Eén. Inclusief onderwijs, vanaf de kleuterschool

  • De opening van inclusieve crèches, waar zowel valide kinderen als kinderen die doof of slechthorend, blind, enz. zijn worden opgevangen, met als doel om deze praktijk uit te breiden naar alle crèches van de gemeente door te zorgen voor de nodige opleiding voor het personeel.
  • Een inclusieve school creëren, van kleuterschool tot middelbare school.
  • Ervoor zorgen dat het onderwijzend personeel - van kleuterschool tot middelbare school - de juiste opleiding krijgt.
  • Het opzetten van systematische screeningprocessen (bijvoorbeeld voor autisme) vanaf de kleuterschool om vroegtijdige diagnose en passende ondersteuning mogelijk te maken, zowel binnen als buiten de onderwijsstructuur.
  • Onderwijsstructuren (crèches, scholen, enz.) aanmoedigen om samen te werken met verenigingen en gespecialiseerde diensten om personeel en ouders waar nodig te helpen en op te leiden.
  • Ervoor zorgen dat kinderen met een beperking in dezelfde mate als valide kinderen en tegen dezelfde prijs toegang hebben tot gemeentelijke speelplaatsen en buitenschoolse activiteiten, door bijkomend opgeleid personeel aan te nemen.
  • Informatie- en voorlichtingsbijeenkomsten over het emotionele en seksuele leven voor jongeren met een beperking, hun familie en hun ouders, aangepast aan de specifieke aard van de beperking.

Twee. Het recht op aangepaste huisvesting

  • We willen openbare zorgfaciliteiten creëren voor mensen met ernstige zorgbehoeften.
  • We zullen een quotum instellen van 5% van de sociale en openbare woningen die aangepast zijn voor personen met beperkte mobiliteit. We zullen renovatieprojecten uitvoeren om deze quota te bereiken.
  • We zullen semi-autonoom wonen mogelijk maken in openbare woningen, door woningen, al dan niet collectief, te voorzien van hulp bij het dagelijks leven.
  • Mensen die dat wensen laten we thuis blijven wonen dankzij de medische, sociale en psychologische hulp van de gemeente.

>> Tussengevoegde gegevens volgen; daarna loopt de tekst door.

(* ===== verification/ChunkFacts.v ===== *)
(** * ChunkFacts: chunks represent their text

    [slice_of] and [chunk_of] are the slice and the chunk whose bitmaps describe a
    given text.  The lemmas say that every operation of [Chunk] takes represented texts
    to represented texts, and compute each measure and conversion from the text. *)

From S2P Require Import Prelude Bits SelectBit Utf8 SumTree TextSummary Chunk.

Definition is_tab (b : N) : bool := b =? 9.

Definition slice_of (t : str) : ChunkSlice :=
  mk_slice (of_bits (is_utf8_char_boundary <$> t)) (of_bits (utf16_flags false t))
    (of_bits (is_newline <$> t)) (of_bits (is_tab <$> t)) t.
Definition chunk_of (t : str) : Chunk :=
  mk_chunk (of_bits (is_utf8_char_boundary <$> t)) (of_bits (utf16_flags false t))
    (of_bits (is_newline <$> t)) (of_bits (is_tab <$> t)) t.

(** What fits a chunk. *)
Definition fits (t : str) : Prop := utf8 t ∧ len t ≤ MAX_BASE.

Lemma as_slice_of t : as_slice (chunk_of t) = slice_of t.
Proof. done. Qed.

Lemma array_string_fits t : len t ≤ MAX_BASE → array_string t = Some t.
Proof. intros. unfold array_string. by rewrite (proj2 (N.leb_le _ _)). Qed.

(** ** Building bitmaps *)

Lemma group_byte_spec f l g : len l + len g ≤ 8 →
  group_byte f (len l) (of_bits l) g = of_bits (l ++ (f <$> g)).
Proof.
  revert l. induction g as [|b g IH]; intros l Hl; cbn [group_byte fmap list_fmap]; [by rewrite app_nil_r|].
  rewrite len_cons in Hl. change (list_fmap _ _ f g) with (f <$> g).
  assert (N.b2n (f b) = of_bits [f b]) as -> by (simpl; lia).
  rewrite shl_small; [|lia|].
  - rewrite of_bits_lor_shiftl. replace (len l + 1) with (len (l ++ [f b])) by len.
    rewrite IH by len. by rewrite <- (assoc_L (++)).
  - rewrite N.shiftl_mul_pow2. pose proof (of_bits_lt [f b]) as Hb. change (len [f b]) with 1 in Hb.
    assert (2 ^ len l ≤ 2 ^ 7) by (apply N.pow_le_mono_r; lia). nia.
Qed.

Lemma bitmap_spec f t : bitmap f t = of_bits (f <$> t).
Proof.
  unfold bitmap. assert (∀ fuel t, (length t ≤ fuel)%nat →
    from_le_bytes (group_byte f 0 0 <$> byte_groups fuel t) = of_bits (f <$> t)) as H; [|by apply H].
  induction fuel as [|fuel IH]; intros [|b u] Hf; try done; [simpl in Hf; lia|].
  cbn [byte_groups fmap list_fmap from_le_bytes]. change (list_fmap _ _ ?g ?l) with (g <$> l).
  set (v := b :: u) in *. rewrite IH.
  2: { unfold ldrop. rewrite length_drop. unfold len. simpl. simpl in Hf. lia. }
  change (group_byte f 0 0 ?g) with (group_byte f (len (@nil bool)) (of_bits []) g).
  rewrite group_byte_spec by (rewrite len_nil, len_ltake; lia). cbn [app].
  change (f b :: (f <$> u)) with (f <$> v). destruct (decide (8 ≤ len v)).
  - rewrite N.min_r by lia. rewrite <- (ltake_ldrop 8 v) at 3. rewrite fmap_app, of_bits_app.
    rewrite len_fmap, len_ltake, N.min_l by lia. done.
  - rewrite N.min_l by lia. rewrite ltake_ge, ldrop_ge by lia. simpl. lia.
Qed.

Lemma shl_of_bits_trunc w l k : k < w →
  shl w (of_bits l) k = of_bits (ltake w (replicate (N.to_nat k) false ++ l)).
Proof.
  intros. unfold shl. rewrite (N.mod_small k) by done.
  rewrite <- N.land_ones, <- of_bits_land_ones. f_equal.
  rewrite <- of_bits_lor_shiftl, of_bits_replicate, len_replicate, N2Nat.id. by rewrite N.lor_0_l.
Qed.

Lemma lget_utf16_flags p t i :
  i < len t → default false (lget (utf16_flags p t) i) =
  default false (lget (is_utf8_char_boundary <$> t) i) || default false (lget (p :: ((λ b, 240 <=? b) <$> t)) i).
Proof.
  revert p i. induction t as [|b t IH]; intros p i Hi; [rewrite len_nil in Hi; lia|].
  rewrite len_cons in Hi. unfold lget. cbn [utf16_flags fmap list_fmap].
  destruct (N.to_nat i) as [|n] eqn:Hn; [done|]. cbn [lookup list_lookup].
  specialize (IH (240 <=? b) (i - 1) ltac:(lia)). unfold lget in IH.
  replace (N.to_nat (i - 1)) with n in IH by lia. exact IH.
Qed.
(** *** Comparing *)

Lemma starts_loop_iff l : ∀ p, Forall utf8 l → utf8 p → starts_loop p l = true ↔ p `prefix_of` concat l.
Proof.
  induction l as [|c l IH]; intros p Hu Hp; cbn [starts_loop concat].
  - rewrite bool_decide_eq_true. split; [intros ->; by exists []|]. intros (k & E). by destruct p.
  - apply Forall_cons in Hu as [Hc Hl]. unfold str_get, str_slice. rewrite N.sub_0_r, ldrop_0, boundary_0. cbn [andb].
    destruct (N.le_gt_cases (len c) (len p)) as [Hle|Hgt].
    + rewrite N.min_r, boundary_len, ltake_ge by lia. cbn [andb N.leb]. rewrite (proj2 (N.leb_le 0 (len c))) by lia. cbn [andb].
      rewrite andb_true_iff, starts_with_iff. split.
      * intros [(q & ->) H]. rewrite ldrop_app_len in H. case_bool_decide as Hq; [subst q; rewrite app_nil_r; by eexists|].
        apply prefix_app, IH; [done|by eapply (utf8_app_inv c)|done].
      * intros (k & E). apply app_eq_inv in E as [(q & Ec & El)|(q & Ep & El)].
        { assert (q = []) as -> by (apply (f_equal len) in Ec; rewrite len_app in Ec; destruct q; [done|rewrite len_cons in Ec; lia]).
          rewrite app_nil_r in Ec. subst p. split; [done|]. rewrite ldrop_ge by lia. by rewrite bool_decide_true. }
        rewrite Ep, ldrop_app_len. split; [by eexists|]. case_bool_decide; [done|]. apply IH; [done|rewrite Ep in Hp; by eapply (utf8_app_inv c)|by exists k].
    + rewrite N.min_l by lia. rewrite (proj2 (N.leb_le 0 (len p))) by lia. cbn [andb].
      destruct (str_is_char_boundary c (len p)) eqn:Hb.
      * rewrite andb_true_iff, starts_with_iff, len_ltake, N.min_l by lia. rewrite ldrop_ge by lia. rewrite bool_decide_true by done. split.
        -- intros [(k & E) _]. assert (k = []) as -> by (apply (f_equal len) in E; rewrite len_app, len_ltake in E; destruct k; [done|rewrite len_cons in E; lia]).
           rewrite app_nil_r in E. exists (ldrop (len p) c ++ concat l). rewrite E at 1. by rewrite app_assoc, ltake_ldrop.
        -- intros (k & E). split; [|done]. exists []. rewrite app_nil_r. apply (f_equal (ltake (len p))) in E. rewrite ltake_app_len, ltake_app_l in E by lia. done.
      * split; [done|]. intros (k & E). exfalso. apply (f_equal (ltake (len p))) in E. rewrite ltake_app_len, ltake_app_l in E by lia.
        assert (c = p ++ ldrop (len p) c) as Ec by (rewrite <- E at 1; by rewrite ltake_ldrop). rewrite Ec in Hc.
        rewrite Ec, boundary_app in Hb; [done|]. by eapply (utf8_app_inv p).
Qed.

Lemma rope_starts_with_spec p : utf8 p → rope_starts_with r p = Some (bool_decide (p `prefix_of` t)).
Proof.
  intros Hp. destruct Hr as [Hrep _]. unfold rope_starts_with. rewrite (rope_len_spec _ _ Hrep). destruct (N.ltb_spec (len t) (len p)) as [Hlt|].
  - rewrite bool_decide_false; [done|]. intros (k & E). rewrite E, len_app in Hlt. lia.
  - destruct (pieces_spec 0 (len t)) as (l & -> & Hc & Hu & _); [lia|lia|apply boundary_0|apply boundary_len|]. cbn [mbind option_bind].
    assert (concat l = t) as Et. { rewrite Hc. unfold ahead. rewrite ldrop_0. apply ltake_ge. lia. }
    f_equal. apply eq_true_iff_eq. by rewrite bool_decide_eq_true, starts_loop_iff, Et.
Qed.
(** Recording an undo operation raises the count of each edit it names to at
    least its count, and two undo operations with different timestamps can be
    recorded in either order: every edit ends up with the same counts, under
    every version. *)
Theorem undo_insert_commutes m l (a b : UndoOperation) :
  undo_map_of m l → NoDup (counts a).*1 → NoDup (counts b).*1 → undo_timestamp a ≠ undo_timestamp b →
  (∀ m1, insert m a = Some m1 → ∃ h, wf h m1 ∧ h < 16) →
  (∀ m1, insert m b = Some m1 → ∃ h, wf h m1 ∧ h < 16) →
  ∃ m1 m2 m12 m21, insert m a = Some m1 ∧ insert m1 b = Some m12 ∧
    insert m b = Some m2 ∧ insert m2 a = Some m21 ∧
    ((∃ h h', wf h m12 ∧ h < 16 ∧ wf h' m21 ∧ h' < 16) →
     ∀ edit_id version, undo_count m12 edit_id = undo_count m21 edit_id ∧
       was_undone m12 edit_id version = was_undone m21 edit_id version ∧
       ∀ n, (edit_id, n) ∈ counts a → ∃ k, undo_count m12 edit_id = Some k ∧ (n ≤ k)%N).
Proof.
  intros Hm Ha Hb Hne Hha Hhb.
  destruct (insert_spec m l a Hm Ha) as (m1 & l1 & H1 & _ & Hl1 & Hs1 & Hr1).
  destruct (insert_spec m l b Hm Hb) as (m2 & l2 & H2 & _ & Hl2 & Hs2 & Hr2).
  destruct (Hha m1 H1) as (h1 & Hw1 & Hlt1), (Hhb m2 H2) as (h2 & Hw2 & Hlt2).
  destruct (insert_spec m1 l1 b) as (m12 & l12 & H12 & _ & Hl12 & Hs12 & Hr12); [by exists h1|done|].
  destruct (insert_spec m2 l2 a) as (m21 & l21 & H21 & _ & Hl21 & Hs21 & Hr21); [by exists h2|done|].
  exists m1, m2, m12, m21. split_and!; try done.
  intros (h & h' & Hw & Hlt & Hw' & Hlt') e version.
  assert (undo_map_of m12 l12) as Hm12 by (by exists h). assert (undo_map_of m21 l21) as Hm21 by (by exists h').
  assert (∀ u n, recorded e u n l12 ↔ recorded e u n l21) as Hext.
  { intros u n. rewrite (Hr12 e u n), (Hr21 e u n).
    pose proof (Hr1 e u n) as H1'. pose proof (Hr2 e u n) as H2'. clear Hr1 Hr2 Hr12 Hr21.
    destruct (decide (u = undo_timestamp b ∧ e ∈ (counts b).*1)) as [[? ?]|];
      destruct (decide (u = undo_timestamp a ∧ e ∈ (counts a).*1)) as [[? ?]|];
      solve [destruct Hne; congruence | by symmetry | done | by rewrite H1', H2']. }
  unfold was_undone, undo_count.
  rewrite !(count_from_spec _ m12 l12 e Hm12), !(count_from_spec _ m21 l21 e Hm21).
  rewrite (max_count_ext (λ _, true) e l12 l21) by auto.
  rewrite (max_count_ext (λ u, Global.observed version u) e l12 l21) by auto. split_and!; [done|done|].
  intros n Hn. eexists. split; [done|].
  apply (proj1 (max_count_le (λ _, true) e l21 _) (N.le_refl _) (undo_timestamp a) n); [|done].
  rewrite Hr21. rewrite decide_True; [done|]. split; [done|]. by apply (list_elem_of_fmap_2 fst _ (e, n)).
Qed.

(** ** Witnesses *)

Definition edit1 : Lamport.t := Lamport.Mk 1 LOCAL.
Definition undo1 : UndoOperation :=
  {| undo_timestamp := Lamport.Mk 5 LOCAL; undo_version := Global.new; counts := [(edit1, 1%N)] |}.
Definition undo2 : UndoOperation :=
  {| undo_timestamp := Lamport.Mk 6 AGENT; undo_version := Global.new; counts := [(edit1, 2%N)] |}.

Lemma empty_of : undo_map_of empty_undo_map [].
Proof. exists 0. split_and!; [apply wf_new|lia|done|constructor]. Qed.

Lemma undo_counts_are_maxima_witness :
  undo_count empty_undo_map edit1 = Some 0%N ∧ is_undone empty_undo_map edit1 = Some false.
Proof.
  destruct (undo_counts_are_maxima empty_undo_map [] edit1 Global.new empty_of)
    as (n & k & Hn & Hu & _ & Hb & _).
  assert (n = 0%N) as ->.
  { assert (n ≤ 0)%N; [|lia]. apply Hb. by intros u c (e & ?%elem_of_nil & _). }
  by split.
Defined.

Lemma undo_insert_commutes_witness :
  ∃ m12 m21, (m1 ← insert empty_undo_map undo1; insert m1 undo2) = Some m12 ∧
    (m2 ← insert empty_undo_map undo2; insert m2 undo1) = Some m21 ∧
    undo_count m12 edit1 = undo_count m21 edit1.
Proof.
  assert (∀ o : option UndoMap, (if o is Some m then wf 0 m else False) →
    ∀ m1, o = Some m1 → ∃ h, wf h m1 ∧ h < 16) as Hok.
  { intros o Ho m1 ->. exists 0. split; [done|lia]. }
  destruct (undo_insert_commutes empty_undo_map [] undo1 undo2 empty_of)
    as (m1 & m2 & m12 & m21 & H1 & H12 & H2 & H21 & Heq).
  - apply NoDup_singleton.
  - apply NoDup_singleton.
  - done.
  - apply Hok. vm_compute. repeat first [split | reflexivity | lia | constructor].
  - apply Hok. vm_compute. repeat first [split | reflexivity | lia | constructor].
  - exists m12, m21. rewrite H1, H2. simpl. split; [done|]. split; [done|].
    apply (Heq ltac:(exists 0, 0; vm_compute in H1; injection H1 as <-; vm_compute in H12; injection H12 as <-;
      vm_compute in H2; injection H2 as <-; vm_compute in H21; injection H21 as <-;
      split_and!; vm_compute; repeat first [split | reflexivity | lia | constructor]) edit1 Global.new).
Defined.
(* ===== verification/PatchFacts.v ===== *)
(** * PatchFacts: what a patch between two texts is

    [transforms p o n A C] says that the edits of [p], whose positions count
    from [o] in the old text and from [n] in the new one, turn the text [A] into
    the text [C]: outside the edits the two agree. *)

From S2P Require Import Prelude Patch.
#[local] Open Scope nat_scope.

(** ** Offsets *)

Lemma ltb_nat (a b : nat) : ltb_ord a b = (a <? b).
Proof. unfold ltb_ord, cmp, ord_nat. destruct (Nat.compare_spec a b), (Nat.ltb_spec a b); (lia || done). Qed.

Lemma leb_nat (a b : nat) : leb_ord a b = (a <=? b).
Proof. unfold leb_ord, cmp, ord_nat. destruct (Nat.compare_spec a b), (Nat.leb_spec a b); (lia || done). Qed.

Lemma eqb_nat (a b : nat) : eqb_ord a b = (a =? b).
Proof. unfold eqb_ord, cmp, ord_nat. destruct (Nat.compare_spec a b), (Nat.eqb_spec a b); (lia || done). Qed.

Lemma min_nat (a b : nat) : min_ord a b = Nat.min a b.
Proof. unfold min_ord. rewrite ltb_nat. destruct (Nat.ltb_spec b a); lia. Qed.

Lemma sub_le (a b : nat) : b ≤ a → coord_sub a b = Some (a - b).
Proof. intros. simpl. by destruct (Nat.leb_spec b a); [|lia]. Qed.

Section facts.
Context {X : Type}.
Implicit Types (A B C gap : list X) (p q : Patch nat) (e f : Edit nat) (o n b : nat).

(** The edit that replaces [A1] by [C1], [k] positions after [o] and [n]. *)
Definition span o n (k : nat) (A1 C1 : list X) : Edit nat :=
  mk_edit (mk_range (o + k) (o + k + length A1)) (mk_range (n + k) (n + k + length C1)).

Fixpoint transforms p o n A C : Prop :=
  match p with
  | [] => A = C
  | e :: p =>
      ∃ gap A1 A2 C1 C2, A = gap ++ A1 ++ A2 ∧ C = gap ++ C1 ++ C2 ∧
        e = span o n (length gap) A1 C1 ∧
        transforms p (o + length gap + length A1) (n + length gap + length C1) A2 C2
  end.

(** A patch in normal form: no empty edit, and unchanged text between any two. *)
Definition normal p : Prop :=
  Forall (λ e, edit_is_empty e = false) p ∧
  StronglySorted (λ e f, end_ (old e) < start (old f) ∧ end_ (new e) < start (new f)) p.

Lemma transforms_trailing p o n A C gap : transforms p o n A C → transforms p o n (A ++ gap) (C ++ gap).
Proof.
  revert o n A C. induction p as [|e p IH]; intros o n A C; simpl; [by intros ->|].
  intros (g & A1 & A2 & C1 & C2 & -> & -> & -> & Hp).
  exists g, A1, (A2 ++ gap), C1, (C2 ++ gap). split_and!; [by rewrite !(assoc_L (++))..|done|by apply IH].
Qed.

Lemma transforms_id A : transforms [] 0 0 A A.
Proof. done. Qed.

(** The positions of a patch lie within the texts, in order. *)
Lemma transforms_bounds p o n A C :
  transforms p o n A C →
  Forall (λ e, o ≤ start (old e) ∧ start (old e) ≤ end_ (old e) ∧ end_ (old e) ≤ o + length A ∧
               n ≤ start (new e) ∧ start (new e) ≤ end_ (new e) ∧ end_ (new e) ≤ n + length C) p.
Proof.
  revert o n A C. induction p as [|e p IH]; intros o n A C; simpl; [done|].
  intros (g & A1 & A2 & C1 & C2 & -> & -> & -> & Hp). rewrite !length_app.
  constructor; [simpl; lia|]. eapply Forall_impl; [exact (IH _ _ _ _ Hp)|]. intros f. simpl. lia.
Qed.

Lemma invert_transforms p o n A C : transforms p o n A C → transforms (invert p) n o C A.
Proof.
  revert o n A C. induction p as [|e p IH]; intros o n A C; simpl; [done|].
  intros (g & A1 & A2 & C1 & C2 & -> & -> & -> & Hp). exists g, C1, C2, A1, A2. by split_and!; [| | |apply IH].
Qed.

(** Nothing happens before the first edit. *)
Lemma skip_new p o n A D C :
  transforms p o n A (D ++ C) → (∀ e, head p = Some e → n + length D ≤ start (new e)) →
  ∃ A', A = D ++ A' ∧ transforms p (o + length D) (n + length D) A' C.
Proof.
  destruct p as [|e p]; simpl; [intros -> _; by eexists|].
  intros (g & A1 & A2 & C1 & C2 & -> & HC & -> & Hp) Hd. specialize (Hd _ eq_refl). simpl in Hd.
  assert (∃ g', g = D ++ g') as [g' ->].
  { exists (drop (length D) g). apply (f_equal (take (length D))) in HC.
    rewrite take_app_length, take_app_le in HC by lia. rewrite HC at 1. by rewrite take_drop. }
  exists (g' ++ A1 ++ A2). split; [by rewrite <- (assoc_L (++))|]. rewrite <- (assoc_L (++)) in HC. apply app_inv_head in HC.
  exists g', A1, A2, C1, C2. rewrite length_app in *. unfold span.
  split_and!; [done|done|f_equal; f_equal; lia|].
  rewrite <- !(Nat.add_assoc _ (length D) (length g')). done.
Qed.

Lemma invert_invert p : invert (invert p) = p.
Proof. unfold invert. rewrite <- list_fmap_compose. rewrite <- (list_fmap_id p) at 2. apply list_fmap_ext. by intros _ [[] []] _. Qed.

Lemma skip_old p o n A D C :
  transforms p o n (D ++ A) C → (∀ e, head p = Some e → o + length D ≤ start (old e)) →
  ∃ C', C = D ++ C' ∧ transforms p (o + length D) (n + length D) A C'.
Proof.
  intros Hp%invert_transforms Hd. destruct (skip_new (invert p) n o C D A Hp) as (C' & -> & Hp').
  { intros e. destruct p as [|f p]; [done|]. intros [= <-]. by apply (Hd f). }
  exists C'. split; [done|]. rewrite <- (invert_invert p). by apply invert_transforms.
Qed.

Lemma span_empty o n k A1 C1 :
  edit_is_empty (span o n k A1 C1) = bool_decide (A1 = [] ∧ C1 = []).
Proof.
  unfold edit_is_empty, span. rewrite !eqb_nat. simpl.
  destruct A1, C1; simpl; repeat case_bool_decide;
    repeat match goal with |- context [?a =? ?b] => destruct (Nat.eqb_spec a b) end; simpl; (lia || naive_solver).
Qed.

(** ** Appending an edit *)

Lemma span_shift o n (gap A1 C1 A2 C2 A3 C3 : list X) k :
  span (o + length (gap ++ A1 ++ A2)) (n + length (gap ++ C1 ++ C2)) k A3 C3 =
  span (o + length gap + length A1 + length A2) (n + length gap + length C1 + length C2) k A3 C3.
Proof. unfold span. rewrite !length_app. f_equal; f_equal; lia. Qed.

Lemma push_last_transforms p o n A C gap A1 C1 :
  transforms p o n A C →
  transforms (push_last p (span (o + length A) (n + length C) (length gap) A1 C1)) o n
    (A ++ gap ++ A1) (C ++ gap ++ C1).
Proof.
  assert (∀ o n t, transforms [span (o + length t) (n + length t) (length gap) A1 C1] o n
    (t ++ gap ++ A1) (t ++ gap ++ C1)) as Hone.
  { intros o' n' t. exists (t ++ gap), A1, [], C1, []. rewrite !app_nil_r, !(assoc_L (++)).
    split_and!; [done|done| |done]. unfold span. rewrite length_app. f_equal; f_equal; lia. }
  revert o n A C. induction p as [|e p IH]; intros o n A C; [intros ->; apply Hone|].
  intros (g & A1' & A2 & C1' & C2 & -> & -> & -> & Hp). rewrite span_shift.
  specialize (IH _ _ _ _ Hp). rewrite <- !(assoc_L (++)).
  destruct p as [|e1 p]; [|by exists g, A1', (A2 ++ gap ++ A1), C1', (C2 ++ gap ++ C1)].
  simpl in Hp. subst C2. simpl. unfold merge_last. rewrite leb_nat. simpl.
  destruct (Nat.leb_spec (o + length g + length A1' + length A2 + length gap) (o + length g + length A1')) as [Hle|Hgt].
  - destruct A2, gap; simpl in Hle; [|lia..]. exists g, (A1' ++ A1), [], (C1' ++ C1), []. rewrite !app_nil_r.
    split_and!; [done|done| |done]. unfold span. rewrite !length_app. simpl. f_equal; f_equal; lia.
  - exists g, A1', (A2 ++ gap ++ A1), C1', (A2 ++ gap ++ C1). by split_and!.
Qed.

Lemma push_transforms p o n A C gap A1 C1 :
  transforms p o n A C →
  transforms (push p (span (o + length A) (n + length C) (length gap) A1 C1)) o n
    (A ++ gap ++ A1) (C ++ gap ++ C1).
Proof.
  intros Hp. unfold push. rewrite span_empty. case_bool_decide as He; [|by apply push_last_transforms].
  destruct He as [-> ->]. rewrite app_nil_r. by apply transforms_trailing.
Qed.

Lemma push_last_from p o n A C k A1 C1 f :
  transforms p o n A C →
  f ∈ push_last p (span (o + length A) (n + length C) k A1 C1) →
  f = span (o + length A) (n + length C) k A1 C1 ∨
  ∃ f', f' ∈ p ∧ start (old f) = start (old f') ∧ start (new f) = start (new f').
Proof.
  revert o n A C. induction p as [|e p IH]; intros o n A C Hp Hf; simpl in Hf.
  { apply list_elem_of_singleton in Hf. by left. }
  destruct Hp as (g & A1' & A2 & C1' & C2 & -> & -> & Heq & Hp). destruct p as [|e1 p].
  - unfold merge_last in Hf. destruct (leb_ord _ _).
    + apply list_elem_of_singleton in Hf as ->. right. exists e. by split; [left|].
    + apply elem_of_cons in Hf as [->|Hf%list_elem_of_singleton]; [right; exists e; by split; [left|]|by left].
  - apply elem_of_cons in Hf as [->|Hf]; [right; exists e; by split; [left|]|].
    rewrite span_shift in Hf |- *. destruct (IH _ _ _ _ Hp Hf) as [?|(f' & Hf' & ?)]; [by left|].
    right. exists f'. by split; [right|].
Qed.

Lemma push_last_normal p o n A C (gap A1 C1 : list X) :
  transforms p o n A C → normal p → A1 ≠ [] ∨ C1 ≠ [] →
  normal (push_last p (span (o + length A) (n + length C) (length gap) A1 C1)).
Proof.
  intros Hp Hn Hne. revert o n A C Hp Hn. induction p as [|e p IH]; intros o n A C Hp Hn.
  { split; [|by repeat constructor]. simpl. apply Forall_singleton. rewrite span_empty. apply bool_decide_eq_false. naive_solver. }
  pose proof (transforms_bounds _ _ _ _ _ Hp) as Hbounds.
  destruct Hp as (g & A1' & A2 & C1' & C2 & -> & -> & -> & Hp), Hn as [He Hs].
  apply Forall_cons in He as [He Hes]. apply StronglySorted_inv in Hs as [Hs Hse].
  rewrite span_shift. specialize (IH _ _ _ _ Hp (conj Hes Hs)). destruct p as [|e1 p].
  - simpl in Hp. subst C2. simpl in *. unfold merge_last. rewrite leb_nat. simpl.
    destruct (Nat.leb_spec (o + length g + length A1' + length A2 + length gap) (o + length g + length A1')) as [Hle|Hgt].
    + split; [|by repeat constructor]. apply Forall_singleton. unfold edit_is_empty in *. rewrite !eqb_nat in *. simpl in *.
      apply andb_false_iff in He. rewrite !Nat.eqb_neq in He. apply andb_false_iff. rewrite !Nat.eqb_neq. lia.
    + destruct IH as [IHe IHs]. split; [by constructor|]. constructor; [done|]. constructor; [simpl; lia|done].
  - destruct IH as [IHe IHs]. cbn [push_last]. split; [by constructor|]. constructor; [done|].
    apply Forall_forall. intros f Hf.
    destruct (push_last_from _ _ _ _ _ _ _ _ _ Hp Hf) as [->|(f' & Hf' & -> & ->)].
    + apply transforms_bounds in Hp. apply Forall_cons in Hp as [Hp _]. apply Forall_cons in Hse as [Hse _].
      simpl in *. lia.
    + by apply (proj1 (Forall_forall _ _) Hse).
Qed.

Lemma push_normal p o n A C (gap A1 C1 : list X) :
  transforms p o n A C → normal p →
  normal (push p (span (o + length A) (n + length C) (length gap) A1 C1)).
Proof.
  intros Hp Hn. unfold push. rewrite span_empty. case_bool_decide as He; [done|].
  apply push_last_normal; [done..|]. destruct A1; [|by left]. right. naive_solver.
Qed.
End facts.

Drie. Werk: een recht voor iedereen

  • We voeren een quotum van 5% in voor werknemers met een beperking in gemeentelijke overheidsdiensten. We voeren regelmatig een onderzoek uit naar de objectieve werkgelegenheidssituatie van mensen met een beperking.
  • We stellen een plan op met doelstellingen op korte en middellange termijn en de bijkomende middelen die nodig zijn om het quotum van 5% te halen;
  • Om dit quotum te halen, voorzien we een orëntatie- en vormingsprogramma op maat van mensen met een beperking.

Vier. Toegankelijke openbare ruimten, vervoer en diensten

  • We zullen alle openbare gebouwen toegankelijk maken voor PBM's.
  • We zullen meer parkeerplaatsen voor PBM's creëren voor grote instellingen (gemeentediensten, medische centra, enz.).
  • We zullen gemeentepersoneel opleiden om mensen met een beperking op een gepaste manier te verwelkomen en hen naar de juiste dienst door te verwijzen.
  • We richten een centraal contactpunt op voor alle burgers met een beperking, hun familie en hun gezin. Dit contactpunt zal informatie en ondersteuning bieden op het gebied van huisvesting, onderwijs en werkgelegenheid en zal mensen indien nodig in contact brengen met de juiste diensten en verenigingen in de gemeente.
  • Bij de vele feestelijke en informatieve evenementen die door de gemeente worden georganiseerd, zorgen we voor specifieke voorzieningen: PBM-toegankelijkheid, vertaling in gebarentaal, bewegwijzering aangepast aan visuele en mentale handicaps, enz.
  • We geven "cultuur"-cheques uit voor mensen met een beperking
  • Bij de renovatie van wegen zorgen we voor voetpaden die geschikt zijn voor mensen met een beperkte mobiliteit.
  • We verstrekken taxicheques voor mensen met een beperking. We stellen eveneens sociale taxi's ter beschikking, ook 's avonds en in het weekend.
  • We zullen schoolbussen die gespecialiseerde scholen bedienen toestaan de voorrangsstroken te gebruiken om de reistijd van kwetsbare kinderen te beperken.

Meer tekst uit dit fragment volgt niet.